Wie immer möchte die Wochenschau von Hal Faber den Blick für die Details schärfen: Die sonntägliche Wochenschau ist Kommentar, Ausblick und Analyse. Sie ist Rück- wie Vorschau zugleich.

Was war.

*** Draußen ist ein wunderschöner blauer Himmel, ein höllisch hyperboräischer Himmel wie in Tourniers Erlkönig, doch ich sehe Rot. Mein Rot ist 4 Kilo schwer, 3 cm über der A4-Norm, kartoniert und gebunden: Der offizielle Katalog der CeBIT ist der materialisierte, deutschgründliche Beweis dafür, dass die IT-Branche wächst, nicht schrumpft. Eines fernen Tages, da bin ich mir sicher, wird das Produktgruppenverzeichnis -- 04.02.01.14.26 lässt grüßen -- das Universum in seiner Ausdehnung überholt haben. Die Frage bleibt, was man mit solch einem Monstrum macht, gegen das ein Autoatlas nachgerade zierlich aussieht. Wer ihn der CD vorzieht und über das Gelände schleppt, der muss das ultimative Beuteltier sein. Und hinterher? Vielleicht werden die Kataloge wie Entchen in der ganzen Welt ausgesetzt, zum Beweis dafür, dass es die CeBIT gibt und Hannover auch. Oder sie kommen nach China, wo es auch eine CeBIT gibt. Dort kämpft dann das dicke rote Buch gegen das kleine rote Buch.

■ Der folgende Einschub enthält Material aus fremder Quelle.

(** The source of a direction that still runs can end. *)
Lemma close_up u dn sv : flow_inv TO_SERVER u → u.(wire_end) ≠ Some Rst → ∃ u',
  steps (mkSession u dn Running sv) (mkSession u' dn Running sv) ∧ u'.(w_done) = true ∧ u'.(wire_end) = Some Fin ∧
  u'.(sent) = u.(sent) ∧ u'.(got) = u.(got) ∧ u'.(sink) = u.(sink).
Proof.
  intros Hi He. destruct (w_done u) eqn:Hw.
  - exists u. pose proof (fi_done _ _ Hi Hw). destruct (wire_end u) as [[]|]; by split_and!.
  - exists (shutdown_wire u). split; [by apply rtc_once, (client_eof key (mkSession u dn Running sv))|].
    cbn. destruct (wire_end u) as [[]|]; by split_and!.
Qed.

(** The server reads what is on the way and ends its upload. *)
Lemma finish_up u dn : flow_inv TO_SERVER u → u.(w_done) = true → u.(wire_end) = Some Fin → u.(sink) ≠ Some Rst →
  (u.(sink) = Some Fin → dn.(w_done) = false) → ∃ u' sv,
  steps (mkSession u dn Running Running) (mkSession u' dn Running sv) ∧ u'.(sink) = Some Fin ∧ u'.(got) = u.(sent) ∧
  sv = joined u' dn.
Proof.
  intros Hi Hw He Hs Hj. destruct (sink u) as [[]|] eqn:Hk; [|done|].
  - exists u, Running. split; [done|]. split; [done|]. split; [by apply (fi_fin _ _ Hi)|].
    unfold joined. by rewrite Hk, Hj.
  - destruct (fi_open _ _ Hi Hk) as (ps & bytes & Hp). destruct (drain _ _ _ _ Hp He Hw Hk) as
      (f1 & f2 & Hr & Hk1 & Hend & Hg & _ & Hk2 & _). exists f2, (joined f2 dn). split; [|by split_and!].
    eapply rtc_r; [by apply up_reads|]. by apply (server_end key (mkSession f1 dn Running Running)).
Qed.

(** C19: a session can always finish. In every reachable state in which both
    ends still run and the network has not cut the connection, whatever has
    been read and written so far, the session can go on to an end where both
    ends have finished, the target was given all that the application sent
    and the application all that the target sent: no order of the two
    directions at the two ends blocks it. *)
Theorem session_can_finish x : rtc (session_step key) session_start x →
  x.(client) = Running → x.(server) = Running → x.(up).(wire_end) ≠ Some Rst → x.(down).(wire_end) ≠ Some Rst →
  ∃ y, rtc (session_step key) x y ∧ y.(client) = Finished ∧ y.(server) = Finished ∧
    y.(up).(got) = x.(up).(sent) ∧ y.(down).(got) = x.(down).(sent).
Proof.
  intros Hr Hc Hs Hu Hd. destruct (session_reachable x Hr) as [Iu Id Ic _ _ Is]. specialize (Ic Hc). destruct (Is Hs) as [Is1 Is2].
  destruct x as [u dn c sv]. cbn in *. subst c sv.
  destruct (close_up u dn Running Iu Hu) as (u1 & R1 & W1 & E1 & S1 & _ & K1).
  assert (flow_inv TO_SERVER u1) as Iu1 by (apply (si_up (mkSession u1 dn Running Running)), session_reachable; by etrans).
  destruct (finish_up u1 dn Iu1 W1 E1) as (u2 & sv & R2 & K2 & G2 & Hsv); [congruence| |].
  { intros K. destruct (w_done dn) eqn:Hw; [|done]. exfalso. apply Is2. by rewrite <- K1. }
  assert (∃ d1, steps (mkSession u2 dn Running sv) (mkSession u2 d1 Running Finished) ∧ d1.(w_done) = true ∧
    d1.(wire_end) = Some Fin ∧ d1.(sent) = dn.(sent) ∧ d1.(sink) = None ∧ flow_inv TO_CLIENT d1) as (d1 & R3 & W3 & E3 & S3 & K3 & I3).
  { destruct (w_done dn) eqn:Hw.
    - exists dn. unfold joined in Hsv. rewrite K2, Hw in Hsv. cbn in Hsv. subst sv. pose proof (fi_done _ _ Id Hw).
      split; [done|]. split; [done|]. split; [by destruct (wire_end dn) as [[]|]|done].
    - exists (shutdown_wire dn). unfold joined in Hsv. rewrite K2, Hw in Hsv. cbn in Hsv. subst sv. split.
      + apply rtc_once. pose proof (server_eof key (mkSession u2 dn Running Running) eq_refl Hw) as K. cbn in K.
        unfold joined in K. rewrite K2 in K. exact K.
      + pose proof (shutdown_wire_inv _ _ Id). cbn. pose proof (fi_close _ _ Id). destruct (wire_end dn) as [[]|]; by split_and!. }
  destruct (fi_open _ _ I3 K3) as (ps & bytes & Hp). destruct (drain _ _ _ _ Hp E3 W3 K3) as
    (f1 & f2 & R4 & _ & Hend & Hg & _). exists (mkSession (drop_wire u2) f2 Finished Finished). split_and!; try done; cbn; try congruence.
  etrans; [exact R1|]. etrans; [exact R2|]. etrans; [exact R3|]. eapply rtc_r; [by apply down_reads|].
  by apply (client_end key (mkSession u2 f1 Running Finished)).
Qed.
End session.
End SessionEnd.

*** Ja, ja, es naht die CeBIT-Time und mit ihr ein Schwall von Public Relations, die "schneller geschrieben ist, als wir denken können". Das ist keine Kritik von mir, sondern Werbung einer Agentur für ad-hoc-PR, die mit "erfolgsabhängiger Honorierung" Kunden sucht. Ein hübsches Lehrstück in erfolgsabgängiger angewandter PR bietet uns Sun Microsystems, das ein 20-jähriges Jubiliäum mit allen Schikanen feiert. Offiziell für die Presse verspricht Scott McNealy, dass sich Sun für den Fortbestand des Internet einsetzt: "Sun wird auch weiterhin sichere, robuste, hochverfügbare und plattform-unabhängige Lösungen entwickeln, um das Netz am Laufen zu halten." Inoffiziell in einem Rundbrief an die Mitarbeiter formuliert McNealy anders, wenn er fortfährt: "When it comes to our products and our services, I believe we're in the best position ever. We've leveled the competition -- now it's down to IBM and Wintel, and we're kicking butt on both fronts." Und zur Feier des Tages durfte jeder Sun-Mitarbeiter einen halben Tag frei nehmen -- natürlich nur für die Mitarbeit an einem sozialen Projekt, nicht zum sportiven Butt-Kicking.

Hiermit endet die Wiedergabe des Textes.